Alterações nos escalões do IRS em 2021 é “muito improvável”
Algo em que o primeiro-ministro não parece estar disposto a mexer é nos escalões do IRS. Apesar de esta ter sido anteriormente fixada como uma meta do Governo, António Costa refere que não está no horizonte próximo. “Acho que é muito improvável que seja no orçamento de 2021 que vamos fazer essa revisão”, disse. “Seguramente os orçamento de 2022 e 2023 são outras oportunidades.”
“Também não leio todos os relatórios que chegam ao meu escritório”
Questionado sobre se as coisas falharam no lar de Reguengos de Monsaraz, António Costa foi perentório: “Se falharam? Mas qual é a dúvida que falharam?”. Em entrevista ao Expresso, o primeiro-ministro lembrou que o “lar não é do Estado” e que, quando foi alertado, “o Estado reagiu imediatamente”.
Sobre a polémica em torno da ministra da Segurança Social, Ana Mendes Godinho, que em entrevista admitiu que não leu o relatório da Ordem dos Médicos sobre o surto no lar de Reguengos, Costa afirmou que a ministra “não desvalorizou” a situação e que o Governo não “acordou” para o caso com um relatório “de uma entidade que não tem competência legal para fazer esse estudo”. As ordens profissionais, disse, “existem para regular o exercício da atividade dos seus profissionais” e não para “fiscalizar o Estado”. O primeiro-ministro afirmou ainda que há relatórios de outras entidades que dizem “exatamente o contrário”, incluindo o inquérito da Segurança Social.
António Costa assegurou ainda que em julho a ministra Ana Mendes Godinho “mandou abrir um inquérito e comunicou esse inquérito ao Ministério Público” — assunto que o primeiro-ministro ficou a conhecer “esta semana”. De recordar que, também em entrevista ao Expresso, Ana Mendes Godinho referiu apenas a abertura de uma “avaliação”.
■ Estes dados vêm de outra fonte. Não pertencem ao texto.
(** The rated candidates cut down to those rated at least [threshold],
    in the same order: the value of [final_matches] in one pass. *)
Definition scored_matches
    (self : CPEClassifier) (vendor product_name : str)
    (versions : option (list str)) (threshold : Z) : res (list (Q * CPE)) :=
  bind (rated_candidates self vendor product_name versions)
       (fun rated =>
          Ret (filter (fun x => Qle_bool (inject_Z threshold) (fst x)) rated)).

(** What a pass returns for its [final_matches]. *)
Definition uris_or_none (n_max : Z) (final_matches : list (Q * CPE))
  : option (list str) :=
  match final_matches with
  | [] => None
  | _ => Some (map (fun x => uri (snd x)) (slice_to n_max final_matches))
  end.

(** The matcher as the specification words it: the first pass filters by
    the configured threshold, the retry (versions ["-"]) by 100. *)
Definition predict_as_specified
    (self : CPEClassifier) (vendor product_name : str)
    (versions : option (list str)) (relax_version : bool)
  : res (option (list str)) :=
  bind (scored_matches self vendor product_name versions (match_threshold self))
       (fun first =>
          if relax_version && is_nil first
          then bind (scored_matches self vendor product_name
                                    (Some [lit "-"]) 100%Z)
                    (fun second => Ret (uris_or_none (n_max_matches self) second))
          else Ret (uris_or_none (n_max_matches self) first)).

(** Sorting by descending score, equal scores staying in their order. *)
Fixpoint insert_desc (x : Q * CPE) (l : list (Q * CPE)) : list (Q * CPE) :=
  match l with
  | [] => [x]
  | y :: l' =>
      if Qle_bool (fst x) (fst y) then y :: insert_desc x l' else x :: l
  end.

Definition sort_desc (l : list (Q * CPE)) : list (Q * CPE) :=
  fold_left (fun acc x => insert_desc x acc) l [].

(** The ranking the specification words: the top [n_max] matches by
    descending score. *)
Definition ranked_as_specified (n_max : Z) (final_matches : list (Q * CPE))
  : option (list str) :=
  match final_matches with
  | [] => None
  | _ => Some (map (fun x => uri (snd x))
                   (firstn (Z.to_nat n_max) (sort_desc final_matches)))
  end.

(** The same fitted classifier, configured with another threshold. *)
Definition with_threshold (self : CPEClassifier) (t : Z) : CPEClassifier :=
  {| match_threshold := t;
     n_max_matches := n_max_matches self;
     vendor_to_versions_ := vendor_to_versions_ self;
     vendor_version_to_cpe_ := vendor_version_to_cpe_ self;
     vendors_ := vendors_ self |}.

(** *** The notions the properties of the resolver and of [predict] are
    stated with *)

(** The vendor keys the manual fixes of [get_candidate_list_of_vendors]
    add whether or not the index knows them. *)
Definition manual_fixes : list str :=
  [lit "hp"; lit "thalesesecurity"; lit "thalesgroup"; lit "st";
   lit "athena-scs"].

(** The set [vendor_tokens] of the separator branch. *)
Definition vendor_tokens (manufacturer : str) : list str :=
  set_of_list str_eqb
    (flat_map (fun s => map strip (split_chr s manufacturer))
              (find_separators manufacturer)).

(** [predict]: one call of [predict_single_cert], with the default
    [relax_version=True], for every tuple of the batch. *)
Definition predict
    (self : CPEClassifier) (X : list (str * str * option (list str)))
  : res (list (option (list str))) :=
  mapM (fun x => predict_single_cert self (fst (fst x)) (snd (fst x)) (snd x) true)
       X.

(** The set [result] of the branch without separators, before the article
    "the" is looked at: the vendor keys found directly and the manual
    fixes. *)
Definition direct_matches
    (self : CPEClassifier) (manufacturer t0 : str) (rest : list str)
  : list str :=
  let tokenized := t0 :: rest in
  let has := fun w => mem str_eqb w tokenized in
  let result :=
    add_if (mem str_eqb manufacturer (vendors_ self)) manufacturer [] in
  let result := add_if (mem str_eqb t0 (vendors_ self)) t0 result in
  let result :=
    match rest with
    | t1 :: _ =>
        add_if (mem str_eqb (t0 ++ t1) (vendors_ self)) (t0 ++ t1) result
    | [] => result
    end in
  let result :=
    add_if (has (lit "hewlett") || has (lit "hewlett-packard") ||
            str_eqb manufacturer (lit "hewlett packard"))
           (lit "hp") result in
  let result :=
    add_if (has (lit "thales")) (lit "thalesgroup")
      (add_if (has (lit "thales")) (lit "thalesesecurity") result) in
  let result := add_if (has (lit "stmicroelectronics")) (lit "st") result in
  add_if (has (lit "athena") && has (lit "smartcard")) (lit "athena-scs") result.

(** The value of [sanitized_vendor] in [predict_single_cert]. *)
Definition sanitize_vendor (vendor : str) : str :=
  match vendor with
  | [] => vendor
  | _ => lower U (_discard_trademark_symbols vendor)
  end.

(** The value of [sanitized_product_name] in [predict_single_cert]. *)
Definition sanitize_product_name (product_name : str) : str :=
  match product_name with
  | [] => product_name
  | _ => _fully_sanitize_string product_name
  end.

End Matching.

End CPEMatching.

(* ================================================================== *)
(** ** [sec_certs/dataset/cve.py]                                      *)
(* ================================================================== *)

Module CVEData.
Import Py CPEMatching.

(** Modelled from the spec: the class [CPEConfiguration] of
    [sec_certs/sample/cpe.py] is not among the sources; a compound
    configuration is a platform and an ordered sequence of components. *)
Record CPEConfiguration := {
  platform : CPE;
  cpes : list CPE
}.

(** Modelled from the spec: [CPEConfiguration.matches], absent from the
    sources: "matches(set_of_uris) holds iff platform.uri is in set_of_uris
    and at least one component.uri is in set_of_uris". *)
Definition matches (c : CPEConfiguration) (cpe_uris : list str) : bool :=
  mem str_eqb (uri (platform c)) cpe_uris &&
  existsb (fun y => mem str_eqb (uri y) cpe_uris) (cpes c).

(** Modelled from the spec: the class [CVE] of [sec_certs/sample/cve.py] is
    not among the sources; of the fields of a VulnerabilityRecord the
    dataset reads and writes these three. *)
Record CVE := {
  cve_id : str;
  vulnerable_cpes : list CPE;
  vulnerable_cpe_configurations : list CPEConfiguration
}.

Record CVEDataset := {
  cves : dict str CVE;
  cpe_to_cve_ids_lookup : dict str (list str);
  cves_with_vulnerable_configurations : list CVE
}.

(** [CVEDataset(cves)] *)
Definition new_dataset (c : dict str CVE) : CVEDataset :=
  {| cves := c; cpe_to_cve_ids_lookup := [];
     cves_with_vulnerable_configurations := [] |}.

(** The elements a caller can put into the [set] handed to
    [filter_related_cpes]: the method tests both [CPE] objects and uri
    strings for membership.  A [str] never equals a [CPE]. *)
Inductive obj :=
| OCpe (c : CPE)
| OStr (s : str).

Definition obj_eqb (a b : obj) : bool :=
  match a, b with
  | OCpe x, OCpe y => cpe_eqb x y
  | OStr x, OStr y => str_eqb x y
  | _, _ => false
  end.

Definition is_cpe_obj (o : obj) : bool :=
  match o with OCpe _ => true | OStr _ => false end.

Section Dataset.
Variable U : UnicodeDB.

(** [__iter__] *)
Definition iter (self : CVEDataset) : list CVE := dict_values (cves self).

Definition __getitem__ (self : CVEDataset) (item : str) : res CVE :=
  match dict_get str_eqb (upper U item) (cves self) with
  | Some v => Ret v
  | None => Raise KeyError
  end.

Definition __setitem__ (self : CVEDataset) (key : str) (value : CVE)
  : CVEDataset :=
  {| cves := dict_set str_eqb (lower U key) value (cves self);
     cpe_to_cve_ids_lookup := cpe_to_cve_ids_lookup self;
     cves_with_vulnerable_configurations :=
       cves_with_vulnerable_configurations self |}.

Definition __len__ (self : CVEDataset) : nat := length (cves self).

Definition filter_cves_with_cpe_configurations (l : list CVE) : list CVE :=
  filter (fun cve => negb (is_nil (vulnerable_cpe_configurations cve))) l.

(** One round of the inner loop of [build_lookup_dict]. *)
Definition add_to_lookup (cve : CVE) (lookup : dict str (list str)) (cpe : CPE)
  : dict str (list str) :=
  if dict_has str_eqb (uri cpe) lookup
  then dict_adjust str_eqb (fun s => set_add str_eqb s (cve_id cve))
                   (uri cpe) lookup
  else dict_set str_eqb (uri cpe) [cve_id cve] lookup.

(** [build_lookup_dict]; [matching_dict] is [None] for
    [use_nist_mapping=False] and otherwise the dictionary
    [get_nist_cpe_matching_dict] has read from the NIST feed. *)
Definition build_lookup_dict
    (self : CVEDataset) (matching_dict : option (dict CPE (list CPE)))
  : CVEDataset :=
  let cves' :=
    fold_left (fun d x => dict_set str_eqb (upper U (cve_id x)) x d)
              (iter self) [] in
  let vulnerable_configurations := fun cve : CVE =>
    match matching_dict with
    | Some md =>
        flat_map (fun cpe => match dict_get cpe_eqb cpe md with
                             | Some l => l
                             | None => []
                             end) (vulnerable_cpes cve)
    | None => vulnerable_cpes cve
    end in
  let lookup :=
    fold_left (fun lk cve =>
                 fold_left (add_to_lookup cve) (vulnerable_configurations cve) lk)
              (dict_values cves') [] in
  {| cves := cves';
     cpe_to_cve_ids_lookup := lookup;
     cves_with_vulnerable_configurations :=
       filter_cves_with_cpe_configurations (dict_values cves') |}.

(** [lookup.get(cpe_uri, set())] *)
Definition lookup_get (lookup : dict str (list str)) (cpe_uri : str)
  : list str :=
  match dict_get str_eqb cpe_uri lookup with
  | Some s => s
  | None => []
  end.

Definition _get_cve_ids_for_cpe_uri (self : CVEDataset) (cpe_uri : str)
  : list str :=
  lookup_get (cpe_to_cve_ids_lookup self) cpe_uri.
Costa assegurou que também ele não lê “todos os relatórios que chegam aqui ao meu gabinete, porque são umas largas dezenas por dia”. Questionado sobre se leu o relatório da Ordem dos Médicos antes ou depois da polémica, o primeiro-ministro respondeu: “Só o li depois da polémica com a entrevista, para ver se efetivamente se justificava a polémica (…) Li esse e os outros relatórios e concluí que o que valia a pena mesmo era apurar toda a verdade”.